Analyst Raymond wrote that the patent ruling on Ampyra, meanwhile, "remains a giant elephant in the room," adding that his firm is "more comfortable on the sidelines" for now. J.P. Morgan analyst Cory Kasimov said "the best-case scenario is still in play as we await the decision on both the inter partes review and abbreviated NDA filers (expected in March and any day now, respectively)." He said in a report that "it will also be important to get a better appreciation for the overall clinical meaningfulness of the CVT-301 data following presentation at a medical meeting and KOL feedback. That said, we believe risk/reward for ACOR shares remains skewed to the upside on the heels of this latest development, and into the admittedly difficult-to-predict intellectual-property decisions."

RBC Capital Markets analyst Michael Yee said the "effect size [of the phase III trial] will be questioned, but it's enough to get approved, in our view," though like the others he cited the difference between SPAN-PD and the earlier experiment. "The company says some publications point to a 2.5 point [UPDRS III] change as minimally clinically significant, five points as moderate and 10-11 points as maximal," he wrote in a report, calling the phase III results therefore "a fundamental positive" and "important to securing some base-case floor valuation into the stock."

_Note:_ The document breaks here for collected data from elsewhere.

Lemma process_sections_as_written (enc : Tokenizer)
    (embed : string -> Py.result (list Q)) (sections : list Section_)
    (source_type source_id : string) (st : Store) (n : Z) :
  snd (process_sections (embedding_service enc embed) st sections source_type source_id n)
  = st.
Proof.
  revert st n. induction sections as [| sec rest IH]; intros st n; simpl; [reflexivity |].
  destruct (Py.truthy (sec_content sec)); [| apply IH].
  destruct (process_text_content_as_written enc embed st (sec_content sec) source_type
              source_id (sec_title sec)) as [Hst _].
  destruct (_process_text_content (embedding_service enc embed) st (sec_content sec)
              source_type source_id (sec_title sec)) as [[created | e] st1];
    simpl in *; subst st1; [apply IH | reflexivity].
Qed.

Lemma process_source_as_written (enc : Tokenizer) (embed : string -> Py.result (list Q))
    (st : Store) (source_type source_id source_title job_text : string)
    (sections : list Section_) :
  chunks (snd (process_source (embedding_service enc embed) st source_type source_id
                 source_title job_text sections))
  = chunks st.
Proof.
  unfold process_source.
  match goal with
  | |- context [process_sections ?svc ?s sections source_type source_id 0] =>
      pose proof (process_sections_as_written enc embed sections source_type source_id s 0)
        as Hst;
      destruct (process_sections svc s sections source_type source_id 0) as [[n | e] st']
  end; simpl in *; subst st'; reflexivity.
Qed.
(** X12.  A POST of the manual form, for a session and course that exist,
    over a table with unique pairs whose foreign keys resolve, in whatever
    order the students come.  The view returns, whether or not the session
    is active.  Afterwards every active student enrolled in the course has
    exactly one record in the session, with the status of the form
    ('absent' when the form has none for the student) and its notes.  A
    student without a record gets a new one, 'manual', marked by the user;
    an existing record keeps its key, method, marker, face confidence and
    GPS position.  The pairs of the other sessions and students are as they
    were and all pairs stay unique.  Every absent record of the session is
    then notified, whether or not it was notified before. *)
Theorem manual_mark_attendance (db : DB)
    (by_roll_number : list (nat * Student.t) → list (nat * Student.t))
    (session_pk : nat) (form : AttendanceViews.ManualForm)
    (session : AttendanceSession.t) (course : Course.t) :
  (∀ l, by_roll_number l ≡ₚ l) →
  sessions db !! session_pk = Some session →
  courses db !! AttendanceSession.course session = Some course →
  unique_together db →
  referential_integrity db →
  ∃ db',
    AttendanceViews.mark_attendance by_roll_number session_pk form db
    = (Return tt, db')
    ∧ (∀ st student,
         students db !! st = Some student →
         Student.is_active student = true →
         st ∈ Course.students course →
         ∃ pk row,
           pair_rows db' session_pk st = {[pk := row]}
           ∧ Attendance.status row
             = default absent (AttendanceViews.form_status form !! st)
           ∧ Attendance.notes row
             = default EmptyString (AttendanceViews.form_notes form !! st)
           ∧ (pair_rows db session_pk st = ∅ →
              attendances db !! pk = None
              ∧ Attendance.verification_method row = manual
              ∧ Attendance.marked_by row
                = Some (AttendanceViews.form_user form))
           ∧ (∀ pk0 old,
                pair_rows db session_pk st = {[pk0 := old]} →
                pk = pk0
                ∧ Attendance.verification_method row
                  = Attendance.verification_method old
                ∧ Attendance.marked_by row = Attendance.marked_by old
                ∧ Attendance.face_confidence row
                  = Attendance.face_confidence old
                ∧ Attendance.location_lat row = Attendance.location_lat old
                ∧ Attendance.location_lng row = Attendance.location_lng old))
    ∧ (∀ s' st',
         s' ≠ session_pk ∨ enrolled_active db course !! st' = None →
         pair_rows db' s' st' = pair_rows db s' st')
    ∧ unique_together db'
    ∧ size (notifications db')
      = size (notifications db) + size (absent_rows db' session_pk).
Proof.
  intros Horder Hsession Hcourse Hu Hint.
  set (l := by_roll_number (map_to_list (enrolled_active db course))).
  assert (∀ st, st ∈ l.*1 ↔ is_Some (enrolled_active db course !! st)) as Hl.
  { intros st. subst l. rewrite (Horder _), list_elem_of_fmap. split.
    - intros ([st' row] & -> & Hin). apply elem_of_map_to_list in Hin. eauto.
    - intros [row Hrow]. exists (st, row). split; [done|].
      by apply elem_of_map_to_list. }
  assert (∀ st row,
            enrolled_active db course !! st = Some row
            ↔ students db !! st = Some row
              ∧ st ∈ Course.students course ∧ Student.is_active row = true)
    as Henrolled.
  { intros st row. unfold enrolled_active.
    rewrite map_lookup_filter_Some. simpl. tauto. }
  destruct (mark_student_loop db session_pk form Hu l db)
    as (db1 & Hloop & Hframe1 & Hrows & Hrest & Hint1).
  { subst l. rewrite (Horder _). apply NoDup_fst_map_to_list. }
  { done. }
  { intros st [row Hrow]%Hl. apply Henrolled in Hrow as (? & _). eauto. }
  pose proof Hframe1 as (_ & _ & Hc1 & _ & Hn1 & _).
  assert (courses db1 !! AttendanceSession.course session = Some course)
    as Hcourse1 by (by rewrite Hc1).
  destruct (send_absentee_notifications_count db1 session course (Hint1 Hint)
              Hcourse1 session_pk) as (db' & Hsend & Hframe & Hsize).
  pose proof Hframe as (_ & _ & _ & _ & Ha).
  assert (∀ s' st', pair_rows db' s' st' = pair_rows db1 s' st') as Hsame
    by (intros s' st'; by apply pair_rows_ledger).
  exists db'. split.
  { unfold AttendanceViews.mark_attendance.
    rewrite (bind_Return _ _ db session db)
      by (unfold get_object_or_404; by rewrite Hsession).
    rewrite (bind_Return _ _ db course db) by (unfold fetch; by rewrite Hcourse).
    rewrite (bind_Return _ _ db db db) by done.
    fold l. rewrite (bind_Return _ _ db tt db1 Hloop).
    by rewrite (bind_Return _ _ db1 _ db' Hsend). }
  split.
  { intros st student Hst Hactive Hin.
    destruct (Hrows st) as (pk & row & Hone & Hnew & Hupd).
    { apply Hl. exists student. by apply Henrolled. }
    exists pk, row. rewrite Hsame. split; [done|].
    destruct (map_size_le_1 _ (Hu session_pk st))
      as [Hnone | (pk0 & old & Hold)].
    - destruct (Hnew Hnone) as [Hfresh ->].
      repeat (split; [done|]). intros pk1 old1 Hold1.
      rewrite Hnone in Hold1. symmetry in Hold1.
      by apply map_non_empty_singleton in Hold1.
    - destruct (Hupd pk0 old Hold) as [-> ->].
      repeat (split; [done|]). split.
      { intros Hnone. rewrite Hnone in Hold. symmetry in Hold.
        by apply map_non_empty_singleton in Hold. }
      intros pk1 old1 Hold1. rewrite Hold in Hold1.
      assert (({[pk0 := old]} : gmap nat Attendance.t) !! pk0 = Some old)
        as Hlook by apply lookup_singleton_eq.
      rewrite Hold1 in Hlook. apply lookup_singleton_Some in Hlook as [<- <-].
      done. }
  split.
  { intros s' st' Hcond. rewrite Hsame. apply Hrest.
    intros [-> Hin]. destruct Hcond as [?|Hnone]; [done|].
    apply Hl in Hin as [row Hrow]. congruence. }
  split.
  { intros s' st'. rewrite Hsame.
    destruct (decide (s' = session_pk ∧ st' ∈ l.*1)) as [[-> Hin]|Hne].
    - destruct (Hrows st' Hin) as (pk & row & -> & _).
      by rewrite map_size_singleton.
    - rewrite Hrest by done. apply Hu. }
  by rewrite Hsize, Hn1, (absent_rows_ledger db1 db').
Qed.
(** ** The console *)

(** Modelled from the spec: the console's evaluation-finished signal as the
    execution context receives it (NotebookExec.cpp is not part of the
    sources): a connected context records it on the unit it was made for. *)
Definition consoleEvalFinished : M unit :=
  q ← gets this;
  match execContext_ q, execUnit_ q with
  | Some c, Some a =>
      if connected c then
        '(_, u) ← deref (Some a);
        store a (mkUnit (docId u) (chunkId u) (code u) (options u)
                   (pending u) true)
      else mret tt
  | _, _ => mret tt
  end.

(** R enters or leaves an evaluation. *)
Definition consoleBusy (b : bool) : M unit :=
  modify (withSession (setBusy b)).

End Queue.

(** ** Runs of the queue

    The queue is driven by calls on one thread: a document queue is added,
    the console prompt fires [process], a mutation request reaches [update],
    and between calls the console starts or ends an evaluation. *)

Inductive Call :=
| CallAdd (d : DocData)
| CallProcess
| CallUpdate (pUnit : NotebookQueueUnit) (op : QueueOperation) (before : string)
| ConsoleBusy (b : bool)
| ConsoleEvalFinished.

Definition isMutation (c : Call) : bool :=
  match c with
  | CallUpdate _ _ _ => true
  | _ => false
  end.

Definition isAdd (c : Call) : bool :=
  match c with
  | CallAdd _ => true
  | _ => false
  end.

(** The prompt and the console's signals: neither an addition nor a
    mutation. *)
Definition quiet (c : Call) : bool :=
  negb (isMutation c) && negb (isAdd c).

Section Runs.
Context `{Collaborators}.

Leerink's Paul Matteis pointed to incidences of cough and upper respiratory tract infection that were higher in the phase III experiment, but said that, "from the top-line, we don't think any of this serves as an approvability issue, though we are highly interested in the 12-month safety data, as it may be of importance to labeling and ease of use for physicians. Today, we only know of two inhaled medicines for non-respiratory indications: Afrezza [insulin, Mannkind Corp.] and Adasuve [loxapine for acute treatment of agitation associated with schizophrenia or bipolar I disorder in adults, Alexza Pharmaceuticals Inc.]. Both appear to have a more problematic respiratory safety profile than CVT-301, but of note [is that] both have a pulmonary function test requirement on their labels," he wrote in a report.

In the race to treat PD off episodes, Marlborough, Mass.-based Sunovion Pharmaceuticals Inc. last September agreed to pay $624 million cash for Cynapsus Therapeutics Inc., of Toronto, gaining sublingual APL-130277, an FDA fast-tracked form of apomorphine for which Cynapsus planned an NDA filing in the first half of this year. (See BioWorld Today, Sept. 2, 2016.)